Om Prakash Om Prakash - 1 year ago 124
Python Question

BeautifulSoup unable to parse Goa University site

I am working on a parsing project which require me to parse educational website. While doing so, my code is unable to parse University of Goa site. It does not return as expected.
My code:

from bs4 import BeautifulSoup
import requests

hdrs = {'User-Agent': 'Mozilla / 5.0 (X11 Linux x86_64) AppleWebKit / 537.36 (\
KHTML, like Gecko) Chrome / 52.0.2743.116 Safari / 537.36'}

r = requests.get(url, verify=True, headers=hdrs)
result = BeautifulSoup(r.content)

It prints:

<html><head><script type="text/javascript">

instead of raw html parsed tree.
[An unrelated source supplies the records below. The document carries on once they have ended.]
(** Terminal 0's shell, process 0, has started process 3. *)
Definition child_on (k : kernel) : kernel :=
  put_pcb 3 (with_parent_pid 0 (with_pcb_in_use 0 (demo_PCB (-1))))
    (put_term 0 (demo_term 3) (shells_on k)).

Lemma child_on_procs k : procs_ok (child_on k) (push 0 3 demo_stacks).
Proof.
  split.
  - apply (pcbs_ok_put 3 _ (put_term 0 (demo_term 3) (shells_on k)) demo_PCBs_ok).
    split_and!; [done|by left|]. apply Forall_replicate. by right.
  - apply Forall_aset; [apply (po_args _ _ (shells_on_procs k))|reflexivity].
  - reflexivity.
  - vm_compute. split; congruence.
  - intros t Ht. assert (t = 0 \/ t = 1 \/ t = 2) as [->|[->| ->]] by lia; vm_compute; repeat split; congruence.
  - apply (bool_decide_unpack _). vm_compute. exact I.
  - intros pid Hpid. assert (E : pid ∈ all_procs (push 0 3 demo_stacks) <-> pid < 4).
    { unfold all_procs, push, demo_stacks. cbn [Z.eqb app].
      rewrite !list_elem_of_In. cbn. lia. }
    rewrite E. assert (pid = 0 \/ pid = 1 \/ pid = 2 \/ pid = 3 \/ pid = 4 \/ pid = 5)
      as [->|[->|[->|[->|[->| ->]]]]] by lia;
      match goal with |- (?a = 0 <-> _) => let v := eval vm_compute in a in change a with v end; lia.
Qed.

Lemma halt_refines_pop_witness : exists k', halt 0 7 (child_on demo_paged) = Some (Jump 0, k') /\
  procs_ok k' (pop 0 (push 0 3 demo_stacks)).
Proof.
  destruct (halt_refines_pop 0 7 (child_on demo_paged) (push 0 3 demo_stacks) 3 0 [] (child_on_procs _) eq_refl)
    as (p & k' & Ep & E & H & _).
  assert (p = with_parent_pid 0 (with_pcb_in_use 0 (demo_PCB (-1)))) as -> by (injection Ep as <-; reflexivity).
  exists k'. split; [exact E|exact H].
Defined.

Lemma same_result {A} (r : option (A * kernel)) (a b : A) k k1 : r = Some (a, k) -> r = Some (b, k1) -> k = k1.
Proof. congruence. Qed.

Lemma demo_shells_paging : paging_ok 0 demo_shells.
Proof. exact shells_paging. Qed.

Lemma demo_shells_cursor : 0 <= screen_x demo_shells < 80 /\ 0 <= screen_y demo_shells < 25.
Proof. rewrite demo_shells_con. cbn. lia. Qed.

(** The child prints a character and halts with status 7. *)
Lemma execute_halt_roundtrip_witness : exists k1 k2,
  execute shell_name demo_shells = Some (User 0x08048094 USER_CS 0x83FFFFC USER_DS, k1) /\
  halt 0 7 (putc 65 k1) = Some (Jump (ret_label demo_shells), k2) /\
  k_con k2 = k_con (putc 65 k1) /\ tss_esp0 (tss k2) = tss_esp0 (tss demo_shells).
Proof.
  destruct (execute_halt_roundtrip demo_shells demo_stacks shell_name 1 0 3 0 [] demo_exec_ok demo_procs_ok
    demo_regs demo_program (proj1 demo_elf) demo_fresh eq_refl (entered_pd_prog 0 demo_paged 0 demo_paging_ok))
    as (k1 & E1 & Hk1 & _ & H).
  assert (Hl : least_free demo_shells 3 (get_PCB demo_shells 3))
    by (exact (fresh_least_free _ _ _ demo_procs_ok demo_fresh)).
  pose proof (execute_run demo_shells shell_name 1 0 3 _ (demo_term 0) demo_exec_ok demo_program Hl eq_refl) as Hx.
  rewrite (proj1 demo_elf) in Hx. destruct Hx as (k1' & E1' & Hla).
  rewrite (same_result _ _ _ _ _ E1' E1) in Hla. clear E1' k1'.
  pose proof (cr_frame _ _ _ (proj1 (putc_run 65 k1 (launched_con_ok _ _ _ _ _ _ k1 0 demo_shells_paging demo_shells_cursor Hla)))) as Hf.
  destruct (H 0%nat 7 (putc 65 k1) _ (child_ran_con 3 _ _ Hf)
    (procs_ok_same k1 (putc 65 k1) _ ltac:(by rewrite Hf) ltac:(by rewrite Hf) Hk1) eq_refl) as (k2 & E2 & _ & Hb & _).
  rewrite (proj2 demo_elf) in E1. exists k1, k2.
  split; [exact E1|]. split; [exact E2|]. split; [apply Hb|apply Hb].
Defined.

Lemma halt_restarts_shell_witness : exists k',
  halt 1 0 demo_shells = Some (User 0x08048094 USER_CS 0x83FFFFC USER_DS, k') /\ procs_ok k' demo_stacks.
Proof.
  destruct (halt_restarts_shell 0 0 demo_shells demo_stacks 0 1 0 demo_exec_ok demo_procs_ok demo_based eq_refl)
    as (k' & E & H & _); [|exact demo_program|exact (proj1 demo_elf)|].
  - split; [exact (paging_ok_mapped 0 _ shells_paging)|]. rewrite demo_shells_con. cbn. lia.
  - exists k'. rewrite (proj2 demo_elf) in E. split; [exact E|exact H].
Defined.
I tried passing explicity parser
to BeautifulSoup but it also does not work as expected. Kindly help me.
Thanks in advance.

Answer Source

You need to create a session then parse and use the redirect url:

with requests.Session() as s:
    r = s.get("")
    result = BeautifulSoup(r.content)
    redirect = result.find("script").text.split("=")[1].strip('";\r\n')
    r2 = s.get(redirect)

r2.text will give you the html you see on the home page.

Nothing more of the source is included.